Mike Pompeo, the former Kansas lawmaker tapped by President Donald Trump to run the CIA, excoriated WikiLeaks and its founder Julian Assange in his first public remarks since taking over the spy agency.

“We at the CIA find the celebration of entities like WikiLeaks to be perplexing and deeply troubling,” he said. “WikiLeaks walks like a hostile intelligence service and talks like a hostile intelligence service,” citing an “overwhelming” focus on the United States.

“It is time to call out WikiLeaks for what it really is — a nonstate, hostile intelligence service often abetted by state actors like Russia,” Pompeo said before a packed house at the Center for Strategic and International Studies, a Washington-based think tank. He specifically referred to U.S. intelligence officials’ conclusion that Russian military intelligence used WikiLeaks to release stolen emails hacked from the Democratic National Committee, meant to help tip the 2016 election in Trump’s favor.
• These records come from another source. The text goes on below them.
(* ===== verification/ClientConfig.v ===== *)
(** * The client configuration (src/client/tunnel/config.go, config_compat.go,
    credential.go)

    Defaults, validation, decoding by version, loading and saving, and the checks
    an installation makes of a configuration that is already there. The name of
    the machine, its environment variables and the YAML library are parameters.
    A slice that Go changes in place through a copy of the record is a value here:
    the only such change, of a direction by [ApplyDefaults], gives every caller the
    direction it would compute itself. *)

From S2P Require Import Prelude.
From S2P Require Import GoStd.
From S2P Require Import Disk.
From S2P Require Import Version.
From S2P Require Import Netaddr.
From S2P Require Import Protocol.
From S2P Require Import GoCrypto.
From S2P Require Import Credseal.
From S2P Require Import Yaml.
From S2P Require Import VirtualAddress.
From S2P Require Import VirtualRedirect.

#[local] Open Scope Z_scope.

(** ** Data *)

Record RequiresConfig := mkRequires { rc_MinClientVersion : string }.
Record TLSConfig := mkTLS {
  tl_CACertFile : string; tl_ServerName : string; tl_MinVersion : string; tl_InsecureSkipVerify : bool
}.
Record ConnectionConfig := mkConnection { cn_DialTimeoutSec : Z }.
Record ForwardConfig := mkForward {
  fd_Name : string; fd_Direction : string; fd_ListenAddr : string; fd_ServerTarget : string
}.

Definition DirectionClientToServer : string := "client_to_server".
Definition DirectionServerToClient : string := "server_to_client".
Definition DirectionVirtual : string := "virtual".

Record Config := mkClientConfig {
  cl_ConfigVersion : Z;
  cl_Requires : RequiresConfig;
  cl_ServerAddr : string;
  cl_Remark : string;
  cl_Username : string;
  cl_Password : string;
  cl_PasswordEnv : string;
  cl_PasswordFile : string;
  cl_SavedCredential : SealedCredential;
  cl_ClientID : string;
  cl_LogLevel : string;
  cl_TLS : TLSConfig;
  cl_Connection : ConnectionConfig;
  cl_Forwards : list ForwardConfig
}.

#[export] Instance RequiresConfig_eq_dec : EqDecision RequiresConfig.
Proof. solve_decision. Defined.
#[export] Instance TLSConfig_eq_dec : EqDecision TLSConfig.
Proof. solve_decision. Defined.
#[export] Instance ConnectionConfig_eq_dec : EqDecision ConnectionConfig.
Proof. solve_decision. Defined.
#[export] Instance ForwardConfig_eq_dec : EqDecision ForwardConfig.
Proof. solve_decision. Defined.
#[export] Instance ClientConfig_eq_dec : EqDecision Config.
Proof. solve_decision. Defined.

Definition emptyCredential : SealedCredential := mkSealedCredential "" "" "" "".

Definition set_tls (cfg : Config) (t : TLSConfig) : Config :=
  mkClientConfig (cl_ConfigVersion cfg) (cl_Requires cfg) (cl_ServerAddr cfg) (cl_Remark cfg) (cl_Username cfg)
    (cl_Password cfg) (cl_PasswordEnv cfg) (cl_PasswordFile cfg) (cl_SavedCredential cfg) (cl_ClientID cfg)
    (cl_LogLevel cfg) t (cl_Connection cfg) (cl_Forwards cfg).
Definition set_login (cfg : Config) (username password passwordFile : string) : Config :=
  mkClientConfig (cl_ConfigVersion cfg) (cl_Requires cfg) (cl_ServerAddr cfg) (cl_Remark cfg) username
    password (cl_PasswordEnv cfg) passwordFile (cl_SavedCredential cfg) (cl_ClientID cfg)
    (cl_LogLevel cfg) (cl_TLS cfg) (cl_Connection cfg) (cl_Forwards cfg).
Definition with_ca (t : TLSConfig) (path : string) : TLSConfig :=
  mkTLS path (tl_ServerName t) (tl_MinVersion t) (tl_InsecureSkipVerify t).

Definition blank (s : string) : bool := String.eqb (TrimSpace s) "".

Definition forwardName (fwd : ForwardConfig) : string :=
  if negb (String.eqb (fd_Name fwd) "") then fd_Name fwd else fd_ListenAddr fwd.

(** [UnmarshalYAML] of a forward; [decode] is the library's decoding of the node. *)
Definition forwardUnmarshalYAML (decode : yamlNode → result ForwardConfig) (node : option yamlNode)
    : result ForwardConfig :=
  match node with
  | None => Err "forward must be a mapping"
  | Some node =>
      if negb (is_kind MappingNode node) then Err "forward must be a mapping"
      else
        raw ← decode node;
        let direction := TrimSpace (fd_Direction raw) in
        let name := TrimSpace (fd_Name raw) in
        let name := if String.eqb name "" then "<unnamed>" else name in
        _ ← each (λ kv,
              let field := Value kv.1 in
              if bool_decide (field ∈ ["name"; "direction"; "listen_addr"; "server_target"]) then Ok tt
              else if String.eqb field "listen_port" && String.eqb direction DirectionServerToClient
              then Err ("forward " +:+ quote name
                        +:+ " server_to_client client config must not include listen_port; use listen_addr and server_target")
              else Err ("forward " +:+ quote name +:+ " contains unknown field " +:+ quote field))
            (pairs (Content node));
        Ok raw
  end.

(** ** Defaults *)

Section Defaults.
Variable Hostname : result string.

Definition ApplyDefaults (cfg : Config) : Config :=
  let t := cl_TLS cfg in
  mkClientConfig
    (if cl_ConfigVersion cfg =? 0 then ClientConfigVersion else cl_ConfigVersion cfg)
    (if blank (rc_MinClientVersion (cl_Requires cfg)) then mkRequires ClientConfigRequiresClientVersion
     else cl_Requires cfg)
    (cl_ServerAddr cfg) (cl_Remark cfg) (cl_Username cfg) (cl_Password cfg) (cl_PasswordEnv cfg)
    (cl_PasswordFile cfg) (cl_SavedCredential cfg)
    (if blank (cl_ClientID cfg) then
       match Hostname with
       | Ok hostname => if negb (blank hostname) then TrimSpace hostname else cl_ClientID cfg
       | Err _ => cl_ClientID cfg
       end
     else cl_ClientID cfg)
    (cl_LogLevel cfg)
    (mkTLS (tl_CACertFile t) (tl_ServerName t) (if String.eqb (tl_MinVersion t) "" then "1.3" else tl_MinVersion t)
       (tl_InsecureSkipVerify t))
    (mkConnection (if cn_DialTimeoutSec (cl_Connection cfg) <=? 0 then 5 else cn_DialTimeoutSec (cl_Connection cfg)))
    (map (λ f, let direction := TrimSpace (fd_Direction f) in
               mkForward (fd_Name f) (if String.eqb direction "" then DirectionClientToServer else direction)
                 (fd_ListenAddr f) (fd_ServerTarget f)) (cl_Forwards cfg)).
End Defaults.
(* ===== verification/ClientState.v ===== *)
(** * The state of the client (src/client/tunnel/client.go, status.go)

    The record [Client] and the critical sections of its methods: everything a
    method does under [forwardsMu], the mutex of a forward or [healthMu] is one
    function here, so that [ClientPrograms] can interleave them. Listeners and
    redirect sessions are numbers; [c_sockets] and [c_processes] are the listeners
    and sessions the machine has open, whether the client knows them or not.

    Methods that start with a nil client return at once; a client is never nil
    here. Lines given to the log callback are left out. *)

From S2P Require Import Prelude.
From S2P Require Import GoStd.
From S2P Require Import Disk.
From S2P Require Import Protocol.
From S2P Require Import GoCrypto.
From S2P Require Import Yaml.
From S2P Require Import VirtualAddress.
From S2P Require Import VirtualRedirect.
From S2P Require Import ClientErrors.
From S2P Require Import ClientConfig.

#[local] Open Scope Z_scope.

(** ** Data *)

Definition ForwardStarting : string := "starting".
Definition ForwardListening : string := "listening".
Definition ForwardListenFailed : string := "listen_failed".
Definition ForwardReverseWait : string := "reverse_waiting".
Definition ForwardReverseActive : string := "reverse_active".
Definition ForwardRetrying : string := "retrying".
Definition ForwardRejected : string := "rejected".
And Pompeo, who as a representative had oversight responsibility over the CIA, seemed to threaten U.S. action against the site, saying that WikiLeaks can no longer hide behind “free speech” arguments. “It ends now,” Pompeo said.

Assange, for his part, has insisted that publishing the CIA files, as well as the DNC emails, has been a part of WikiLeaks’ mission to expose U.S. government wrongdoing. “We are an organization that has a commitment to the public to publish true information and not suppress it, and to make sure that as many people read it as possible,” he said in an interview with Democracy Now on April 12.

Pompeo’s much-anticipated remarks, uncharacteristically acerbic for a senior U.S. intelligence official, come at an awkward time for the Trump administration. On Thursday, fresh revelations were reported in the Guardian that British and other European spy services warned U.S. intelligence officials about connections between Trump associates and Russian officials as early as 2015.

The FBI and Congress are still conducting investigations into possible coordination between the Trump campaign or associates and Russian intelligence in order to release the stolen emails for maximum effect during the campaign. (Pompeo did not comment on the ongoing investigation but stated that the CIA was providing lawmakers and other investigators with all the resources they needed.)

And Pompeo’s attacks on WikiLeaks sit uncomfortably for him, too: Last summer, as Assange published fresh disclosures from hacked emails of the DNC, Pompeo gleefully tweeted them out. Trump publicly cited WikiLeaks in rally speeches dozens of times in just the last month of the election and tweeted just days before the election how much he loved the website.

Pompeo’s comments, though, come more than a month after WikiLeaks released what it calls CIA hacking tools, raising suspicions that the U.S. spy service was hoarding information about insecurities in digital products rather than sharing that information with U.S. companies so they could repair the flaws.

“The false narratives that increasingly define our public discourse cannot be ignored,” Pompeo said.

In the rest of the event, the newly minted CIA boss stressed that his agency — like the rest of the intelligence community — concluded that the Syrian regime had used chemical weapons against its own people. Russia has argued that the chemical release, which killed more than 70 people, came after warplanes targeted a rebel chemical weapons storage facility, claims the White House has thoroughly debunked.

On Russian President Vladimir Putin’s response to the Syrian chemical attacks, Pompeo condemned his disinclination toward the truth. “This is a man from whom veracity doesn’t translate into English,” he said.

The former Kansas lawmaker, a member of the House Permanent Select Committee on Intelligence, was confirmed easily in January, after a hearing consumed by talk of Russian meddling. Pompeo, like Trump’s director of national intelligence, former Indiana Sen. Dan Coats, has been publicly critical of the Kremlin and its geopolitical posturing, ostensibly putting both men at odds with the commander in chief.

One lingering question for Pompeo is whether he will be willing and able to carry out a restructuring of the intelligence community, as Trump reportedly hoped to do, and if it can maintain an apolitical approach to gathering and analyzing intelligence.

The new director said he would be very open to the idea of restructuring the intelligence community, including the Office of the Director of National Intelligence. Early reports indicated that the Presidential Transition Team hoped to eliminate or reform the office.

“This structure is worthy of review,” Pompeo said, comparing the restructuring to changes he made to his own small businesses.

In January, he vowed to tell Trump the truth and nothing but the truth, politically popular or not. “I would expect the president-elect would demand that of me,” Pompeo said at the time.

The CIA director said at CSIS on Thursday that the intelligence community’s relationship with the White House is “fantastic,” and he redoubled his earlier commitment to truth-telling, saying Trump is “prepared to hear things that run completely counter to his hypotheses.”